Le Passager de Minuit
Lire le chapitre 19: The Watch's Secret
Camille avait monté les trois étages de l’hôtel sans s’en rendre compte. Ses mains tremblaient encore quand elle s’assit sur le lit étroit de sa chambre, la montre d’Auguste Ravel serrée dans sa paume. Le métal était tiède — trop tiède, comme s’il avait absorbé la chaleur d’un corps vivant depuis des décennies.
Elle la posa sur la table de nuit et la regarda tourner. Le cadran était simple, presque austère, mais les aiguilles bougeaient à une vitesse anormale. La trotteuse effleurait les secondes avec une nervosité féline, comme si chaque battement lui coûtait un effort. Et puis il y avait les trois autres cadrans, ceux que son grand-père n’avait jamais osé expliquer.

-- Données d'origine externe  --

(* ===== verification/Events.v ===== *)
(** * Events and the in-process event bus (events.go, eventbus.go)

    The events with their topics, and the bus that carries them from any
    goroutine to the subscribed handlers.  The goroutine [dispatch] is a state
    machine: it takes an event from the channel, and has a list of work, the
    handler calls still to make and what a handler publishes meanwhile.  A call of
    [Publish] has two selects, so it is two steps, and other goroutines may come
    between them.  Handlers are named by a type [H]; what they do is a parameter
    here and is given in [Reactions]. *)
From Stdlib Require Import String.
From S2P Require Import Prelude GoStr GoFloat GoSort.
Open Scope list_scope.
Open Scope string_scope.
Open Scope Z_scope.

(** ** Events *)

Record baseEvent := mkBase {
  ev_topic : string;
  ev_occurredAt : Z;
  ev_traceID : string
}.

Inductive EventBody :=
| AnnounceEvent (userID torrentID : Z) (event : string) (uploaded downloaded left seeders leechers : Z)
| ClientAnomalyEvent (userID torrentID : Z) (peerID userAgent reason : string)
| BehaviourAnomalyEvent (userID torrentID : Z) (reason : string) (uploaded downloaded : Z)
| UserFlaggedEvent (userID : Z) (score : float64)
| UserUnflaggedEvent (userID : Z)
| UserBannedEvent (userID : Z) (reason : string)
| TorrentCompletedEvent (userID torrentID : Z)
| SwarmUpdatedEvent (torrentID seeders leechers : Z)
| FreeleechRecommendedEvent (torrentID : Z) (priorityScore deadProb72h : float64)
| FreeleechGrantedEvent (torrentID : Z)
| IntervalUpdateEvent (torrentID interval : Z)
| BusDropEvent (droppedTopic : string) (totalDrops : Z).

Record Event := mkEvent { ev_base : baseEvent; ev_body : EventBody }.

Definition Topic (e : Event) : string := ev_topic (ev_base e).
Definition OccurredAt (e : Event) : Z := ev_occurredAt (ev_base e).
Definition TraceID (e : Event) : string := ev_traceID (ev_base e).

Definition newBase (now : Z) (topic traceID : string) : baseEvent := mkBase topic now traceID.

(** The topic that the constructor of an event gives it. *)
Definition topic_of (b : EventBody) : string :=
  match b with
  | AnnounceEvent _ _ _ _ _ _ _ _ => "announce.success"
  | ClientAnomalyEvent _ _ _ _ _ => "anomaly.client"
  | BehaviourAnomalyEvent _ _ _ _ _ => "anomaly.behaviour"
  | UserFlaggedEvent _ _ => "user.flagged"
  | UserUnflaggedEvent _ => "user.unflagged"
  | UserBannedEvent _ _ => "user.banned"
  | TorrentCompletedEvent _ _ => "torrent.completed"
  | SwarmUpdatedEvent _ _ _ => "swarm.updated"
  | FreeleechRecommendedEvent _ _ _ => "freeleech.recommended"
  | FreeleechGrantedEvent _ => "freeleech.granted"
  | IntervalUpdateEvent _ _ => "interval.update"
  | BusDropEvent _ _ => "infra.bus_drop"
  end.

Definition NewEvent (now : Z) (traceID : string) (b : EventBody) : Event :=
  mkEvent (newBase now (topic_of b) traceID) b.

Definition NewBusDropEvent (now : Z) (droppedTopic : string) (totalDrops : Z) : Event :=
  NewEvent now "" (BusDropEvent droppedTopic totalDrops).

(** ** Topics and patterns *)

Definition topicMatches (pattern topic : string) : bool :=
  if String.eqb pattern topic then true
  else if HasSuffix pattern ".*" then
    String.prefix (String.substring 0 (String.length pattern - 2) pattern ++ ".") topic
  else false.

(** ** The bus *)

Definition defaultBusBuffer : Z := 8192.

(** What [dispatch] still has to do for the event it has taken. *)
Inductive Work (H : Type) :=
| Call (h : H) (e : Event)
| Pub (e : Event)
| Notify (e : Event).
Arguments Call {H}. Arguments Pub {H}. Arguments Notify {H}.

Record Bus (H W : Type) := mkBus {
  b_subs : list (string * H);
  b_ch : list Event;
  b_cap : Z;
  b_drops : Z;
  b_quit : bool;
  b_exited : bool;
  b_work : list (Work H);
  b_notices : list Event;
  b_world : W
}.
Arguments mkBus {H W}. Arguments b_subs {H W}. Arguments b_ch {H W}. Arguments b_cap {H W}. Arguments b_drops {H W}.
Arguments b_quit {H W}. Arguments b_exited {H W}. Arguments b_work {H W}. Arguments b_notices {H W}. Arguments b_world {H W}.

Definition NewBus {H W} (bufSize : Z) (w : W) : Bus H W :=
  mkBus [] [] (if bufSize <=? 0 then defaultBusBuffer else bufSize) 0 false false [] [] w.

Definition Subscribe {H W} (pattern : string) (h : H) (b : Bus H W) : Bus H W :=
  b {{ b_subs := (b_subs b ++ [(pattern, h)])%list }}.

Definition Drops {H W} (b : Bus H W) : Z := b_drops b.

(** What a step shows: an event that entered the channel, one that a call of
    [Publish] dropped, one that [dispatch] took, and a call of a handler. *)
Inductive Obs (H : Type) :=
| Entered (e : Event)
| Lost (e : Event)
| Taken (e : Event)
| Called (h : H) (now : Z) (e : Event).
Arguments Entered {H}. Arguments Lost {H}. Arguments Taken {H}. Arguments Called {H}.

Inductive BusStep (H : Type) :=
| SSubscribe (pattern : string) (h : H)
| SPublish (now : Z) (e : Event)
| SNotice (i : nat)
| SDispatch (now : Z)
| SStop.
Arguments SSubscribe {H}. Arguments SPublish {H}. Arguments SNotice {H}. Arguments SDispatch {H}. Arguments SStop {H}.

Section Steps.
Context {H W : Type} (handle : H -> Z -> Event -> W -> W * list Event).
Implicit Types (b : Bus H W) (e : Event).

Definition full b : bool := b_cap b <=? len (b_ch b).

Definition send e b : Bus H W * list (Obs H) := (b {{ b_ch := (b_ch b ++ [e])%list }}, [Entered e]).

(** The first select of [Publish] with the count of a lost event; [Some] is the notification to
    try next. *)
Definition publish (now : Z) e b : Bus H W * list (Obs H) * option Event :=
  if full b then
    let drops := u64 (b_drops b + 1) in
    (b {{ b_drops := drops }}, [Lost e], Some (NewBusDropEvent now (Topic e) drops))
  else (send e b, None).

(** The second select. *)
Definition notify e b : Bus H W * list (Obs H) := if full b then (b, []) else send e b.

(** The handlers of [deliver]: those subscribed when the delivery starts. *)
Definition deliver e (subs : list (string * H)) : list H :=
  snd <$> filter (fun s => topicMatches s.1 (Topic e) = true) subs.

(** One step of the goroutine. *)
Definition dispatch (now : Z) b : option (Bus H W * list (Obs H)) :=
  if b_exited b then None
  else match b_work b with
  | Call h e :: work =>
      let '(w, evs) := handle h now e (b_world b) in
      Some (b {{ b_world := w }} {{ b_work := ((Pub <$> evs) ++ work)%list }}, [Called h now e])
  | Pub e :: work =>
      let '(b', o, note) := publish now e (b {{ b_work := work }}) in
      Some (match note with Some n => b' {{ b_work := Notify n :: work }} | None => b' end, o)
  | Notify e :: work => Some (notify e (b {{ b_work := work }}))
  | [] =>
      match b_ch b with
      | e :: ch => Some (b {{ b_ch := ch }} {{ b_work := (fun h => Call h e) <$> deliver e (b_subs b) }}, [Taken e])
      | [] => if b_quit b then Some (b {{ b_exited := true }}, []) else None
      end
  end.

(** [None]: the step is not enabled, or is a second [Stop], which panics. *)
Definition bus_step (s : BusStep H) b : option (Bus H W * list (Obs H)) :=
  match s with
  | SSubscribe p h => Some (Subscribe p h b, [])
  | SPublish now e =>
      let '(b', o, note) := publish now e b in
      Some (match note with Some n => b' {{ b_notices := (b_notices b ++ [n])%list }} | None => b' end, o)
  | SNotice i => match b_notices b !! i with Some n => Some (notify n (b {{ b_notices := delete i (b_notices b) }})) | None => None end
  | SDispatch now => dispatch now b
  | SStop => if b_quit b then None else Some (b {{ b_quit := true }}, [])
  end.

Fixpoint bus_run (steps : list (BusStep H)) b : option (Bus H W * list (Obs H)) :=
  match steps with
  | [] => Some (b, [])
  | s :: steps =>
      '(b', o) ← bus_step s b;
      '(b'', o') ← bus_run steps b';
      Some (b'', (o ++ o')%list)
  end.
End Steps.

Celui de gauche marquait les mois. Celui du centre, les jours. Celui de droite — celui qu’elle n’avait jamais compris — affichait un chiffre romain. *IX*. Neuf.
Neuf quoi ?
Camille attrapa la montre, la retourna. Le dos s’ouvrit sans résistance, comme s’il n’attendait que ses doigts. À l’intérieur, le mécanisme était d’une précision surnaturelle, des engrenages d’un alliage inconnu, des rouages plus fins que des cheveux. Et au centre, gravé dans le boîtier : *« Pour que l’heure morte revive »*.
Elle se figea.
L’heure morte. L’heure de la mort.
La montre ne comptait pas le temps. Elle le décomptait — ou le recomptait, selon la manière de la lire. Camille remit le boîtier en place et manipula la couronne. Elle tourna une fois, deux fois. Le cadran central bougea d’un cran.
Une seconde disparut.
Pas une seconde *mesurée*. Une seconde *vécue*. Camille sentit le vide dans sa mémoire, une absence minuscule et pourtant tangible, comme un mot oublié au bord des lèvres. Elle savait : quelque part, une heure de sa vie venait de se rétracter, effacée par le simple geste de sa main.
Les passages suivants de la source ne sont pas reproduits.